[Records from a data source]
Lemma cmp_lt_le x y : cmp x y = Lt → x.1 ≤ y.1.
Proof.
  unfold prod_cmp. destruct (Z.compare x.1 y.1) eqn:E; simpl; [intros _|intros _|done].
  - apply Z.compare_eq_iff in E. lia.
  - change (x.1 < y.1) in E. lia.
Qed.

Lemma bt_last_le s x y : bt_sorted s → last s = Some y → x ∈ s → x.1 ≤ y.1.
Proof. intros Hs Hl Hin. destruct (bt_last s x y Hs Hl Hin) as [->|?]; [lia|by apply cmp_lt_le]. Qed.

(** ** The invariant *)

(** At most twenty peers, in the order of their distances, each with its own distance. *)
Definition tracker_ok (self : NetworkAddress) (t : CloseGroupTracker) : Prop :=
  ct_self_address t = self ∧ bt_sorted (ct_close_up_peers t) ∧ (length (ct_close_up_peers t) ≤ CLOSE_GROUP_TRACKING_LIMIT)%nat ∧
  ∀ x, x ∈ ct_close_up_peers t → x.1 = distance self (NA_PeerId x.2).

Lemma enter_close_up_sorted d p s : bt_sorted s → bt_sorted (enter_close_up peer_cmp d p s).
Proof.
  intros Hs. unfold enter_close_up. pose proof (bt_insert_sorted cmp (d, p) s Hs) as Hi.
  destruct (_ <? _)%nat; [|done]. destruct (last _); [by apply bt_remove_sorted|done].
Qed.

Lemma enter_close_up_sub d p s x : x ∈ enter_close_up peer_cmp d p s → x = (d, p) ∨ x ∈ s.
Proof.
  unfold enter_close_up. intros Hx. rewrite <- (elem_of_bt_insert cmp). revert Hx.
  destruct (_ <? _)%nat; [|done]. destruct (last _); [|done]. by intros [? _]%elem_of_bt_remove.
Qed.

Lemma enter_close_up_length d p s :
  bt_sorted s → (length s ≤ CLOSE_GROUP_TRACKING_LIMIT)%nat → (length (enter_close_up peer_cmp d p s) ≤ CLOSE_GROUP_TRACKING_LIMIT)%nat.
Proof.
  intros Hs Hlen. unfold enter_close_up. pose proof (bt_insert_length (d, p) s) as Hl.
  destruct (Nat.ltb_spec CLOSE_GROUP_TRACKING_LIMIT (length (bt_insert cmp (d, p) s))) as [Hlt|]; [|done].
  pose proof (bt_insert_sorted cmp (d, p) s Hs) as Hi.
  destruct (last _) as [y|] eqn:Hy.
  - assert (y ∈ bt_insert cmp (d, p) s) as Hin by (apply last_Some in Hy as [? ->]; set_solver).
    pose proof (bt_remove_length y _ (bt_sorted_NoDup cmp _ Hi) Hin). lia.
  - apply last_None in Hy. rewrite Hy in Hlt. simpl in Hlt. lia.
Qed.

Lemma tracker_step_ok self t op : tracker_ok self t → tracker_ok self (step t op).
Proof.
  intros (Hself & Hs & Hlen & Hd). destruct op as [p|now p|now]; simpl.
  - unfold record_peer_added. cbv zeta.
    destruct (is_distance_within_close_range _ _); [|split_and!; done].
    assert (tracker_ok self {| ct_self_address := ct_self_address t;
      ct_close_up_peers := enter_close_up peer_cmp (distance_to_peer t p) p (ct_close_up_peers t); ct_tracked_entries := ∅ |}) as Hok.
    { split_and!; simpl; [done|by apply enter_close_up_sorted|by apply enter_close_up_length|].
      intros x [->|Hx]%enter_close_up_sub; [|by apply Hd]. simpl. unfold distance_to_peer. by rewrite Hself. }
    destruct (ct_tracked_entries t !! p) as [e|]; [|exact Hok]. destruct (_ || _); [exact Hok|]. by destruct (bool_decide _).
  - unfold record_peer_removed. cbv zeta. destruct (bool_decide _); [|done].
    assert (tracker_ok self {| ct_self_address := ct_self_address t;
      ct_close_up_peers := bt_remove (distance_to_peer t p, p) (ct_close_up_peers t); ct_tracked_entries := ∅ |}) as Hok.
    { split_and!; simpl; [done|by apply bt_remove_sorted|etrans; [apply bt_remove_length_le|done]|].
      intros x [Hx _]%elem_of_bt_remove. by apply Hd. }
    by destruct (restart_detected _).
  - by split_and!.
Qed.

Lemma tracker_run_ok self l t : tracker_ok self t → tracker_ok self (run l t).
Proof. unfold tracker_run. revert t. induction l as [|op l IH]; intros t Ht; [done|]. simpl. by apply IH, tracker_step_ok. Qed.

Lemma tracker_new_ok p : tracker_ok (NA_PeerId p) (tracker_new p).
Proof. split_and!; simpl; [done|constructor|lia|set_solver]. Qed.

(** ** The closest peers *)

(** What is not among the close peers is no closer than any of twenty that are. *)
Definition beyond (self : NetworkAddress) (close : list (Z * bytes)) (p : bytes) : Prop :=
  (distance self (NA_PeerId p), p) ∉ close →
  length close = CLOSE_GROUP_TRACKING_LIMIT ∧ ∀ x, x ∈ close → x.1 ≤ distance self (NA_PeerId p).

Lemma added_close_up t p :
  ct_close_up_peers (record_peer_added peer_cmp p t).2 =
    if is_distance_within_close_range t (distance_to_peer t p) then enter_close_up peer_cmp (distance_to_peer t p) p (ct_close_up_peers t)
    else ct_close_up_peers t.
Proof.
  unfold record_peer_added. cbv zeta. destruct (is_distance_within_close_range _ _); [|done].
  destruct (ct_tracked_entries t !! p); [|done]. destruct (_ || _); [done|]. by destruct (bool_decide _).
Qed.

Lemma enter_close_up_room d p s :
  (length s < CLOSE_GROUP_TRACKING_LIMIT)%nat → enter_close_up peer_cmp d p s = bt_insert cmp (d, p) s.
Proof.
  intros Hlen. unfold enter_close_up. pose proof (bt_insert_length (d, p) s).
  by destruct (Nat.ltb_spec CLOSE_GROUP_TRACKING_LIMIT (length (bt_insert cmp (d, p) s))); [lia|].
Qed.

(** A full set takes a peer that is closer than the farthest, which leaves. *)
Lemma enter_close_up_full d p s :
  bt_sorted s → length s = CLOSE_GROUP_TRACKING_LIMIT → (d, p) ∉ s →
  ∃ y, last (bt_insert cmp (d, p) s) = Some y ∧ enter_close_up peer_cmp d p s = bt_remove y (bt_insert cmp (d, p) s) ∧
    length (enter_close_up peer_cmp d p s) = CLOSE_GROUP_TRACKING_LIMIT.
Proof.
  intros Hs Hlen Hnin. pose proof (bt_insert_length_new (d, p) s Hnin) as Hl. pose proof (bt_insert_sorted cmp (d, p) s Hs) as Hi.
  destruct (last (bt_insert cmp (d, p) s)) as [y|] eqn:Hy; [|apply last_None in Hy; by rewrite Hy in Hl].
  assert (y ∈ bt_insert cmp (d, p) s) as Hin by (apply last_Some in Hy as [? ->]; set_solver).
  exists y. assert (enter_close_up peer_cmp d p s = bt_remove y (bt_insert cmp (d, p) s)) as E.
  { unfold enter_close_up. rewrite Hl, Hlen, Hy. by destruct (Nat.ltb_spec CLOSE_GROUP_TRACKING_LIMIT (S CLOSE_GROUP_TRACKING_LIMIT)); [|lia]. }
  split_and!; [done..|]. rewrite E. pose proof (bt_remove_length y _ (bt_sorted_NoDup cmp _ Hi) Hin). lia.
Qed.

Lemma added_beyond self t p q :
  tracker_ok self t → beyond self (ct_close_up_peers t) q ∨ q = p →
  beyond self (ct_close_up_peers (record_peer_added peer_cmp p t).2) q.
Proof.
  intros (Hself & Hs & Hlen & Hd) Hq. rewrite added_close_up. unfold is_distance_within_close_range, distance_to_peer. rewrite Hself.
  set (d := distance self (NA_PeerId p)).
  destruct (Nat.ltb_spec (length (ct_close_up_peers t)) CLOSE_GROUP_TRACKING_LIMIT) as [Hroom|Hfull].
  { rewrite enter_close_up_room by done. intros Hnin. rewrite (elem_of_bt_insert cmp) in Hnin.
    destruct Hq as [Hq| ->]; [|tauto]. destruct (Hq ltac:(tauto)). lia. }
  assert (length (ct_close_up_peers t) = CLOSE_GROUP_TRACKING_LIMIT) as Hfull' by lia.
  destruct (last (ct_close_up_peers t)) as [[fd fp]|] eqn:Hlast; [|apply last_None in Hlast; by rewrite Hlast in Hfull'].
  pose proof (λ x, bt_last_le _ x _ Hs Hlast) as Hmax. simpl in Hmax.
  destruct (Z.ltb_spec d fd) as [Hlt|Hge].
  2: { intros Hnin. split; [done|]. destruct Hq as [Hq| ->]; [by apply Hq|]. intros x Hx. fold d. etrans; [by apply Hmax|done]. }
  destruct (decide ((d, p) ∈ ct_close_up_peers t)) as [Hin|Hnin].
  { assert (enter_close_up peer_cmp d p (ct_close_up_peers t) = ct_close_up_peers t) as ->.
    { unfold enter_close_up. rewrite bt_insert_present by done. rewrite Hfull'.
      by destruct (Nat.ltb_spec CLOSE_GROUP_TRACKING_LIMIT CLOSE_GROUP_TRACKING_LIMIT); [lia|]. }
    destruct Hq as [Hq| ->]; [done|]. by intros Hnin. }
  destruct (enter_close_up_full d p _ Hs Hfull' Hnin) as (y & Hy & -> & Hlen'). intros Hout. split; [done|].
  pose proof (bt_insert_sorted cmp (d, p) _ Hs) as Hi. intros x [Hx Hxy]%elem_of_bt_remove.
  rewrite elem_of_bt_remove in Hout. destruct (decide ((distance self (NA_PeerId q), q) = y)) as [<-|Hne].
  { exact (bt_last_le _ x _ Hi Hy Hx). }
  assert ((distance self (NA_PeerId q), q) ∉ bt_insert cmp (d, p) (ct_close_up_peers t)) as Hnot by tauto.
  rewrite (elem_of_bt_insert cmp) in Hnot. destruct Hq as [Hq| ->]; [|tauto]. destruct (Hq ltac:(tauto)) as [_ Hall].
  apply (elem_of_bt_insert cmp) in Hx as [->|Hx]; [|by apply Hall]. simpl.
  etrans; [apply Z.lt_le_incl, Hlt|]. apply (Hall (fd, fp)). apply last_Some in Hlast as [? ->]. set_solver.
Qed.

About this exercise: Scan the data above for the string "Hself" and copy each line where it appears.

Output for this exercise:
  intros (Hself & Hs & Hlen & Hd). destruct op as [p|now p|now]; simpl.
      intros x [->|Hx]%enter_close_up_sub; [|by apply Hd]. simpl. unfold distance_to_peer. by rewrite Hself. }
  intros (Hself & Hs & Hlen & Hd) Hq. rewrite added_close_up. unfold is_distance_within_close_range, distance_to_peer. rewrite Hself.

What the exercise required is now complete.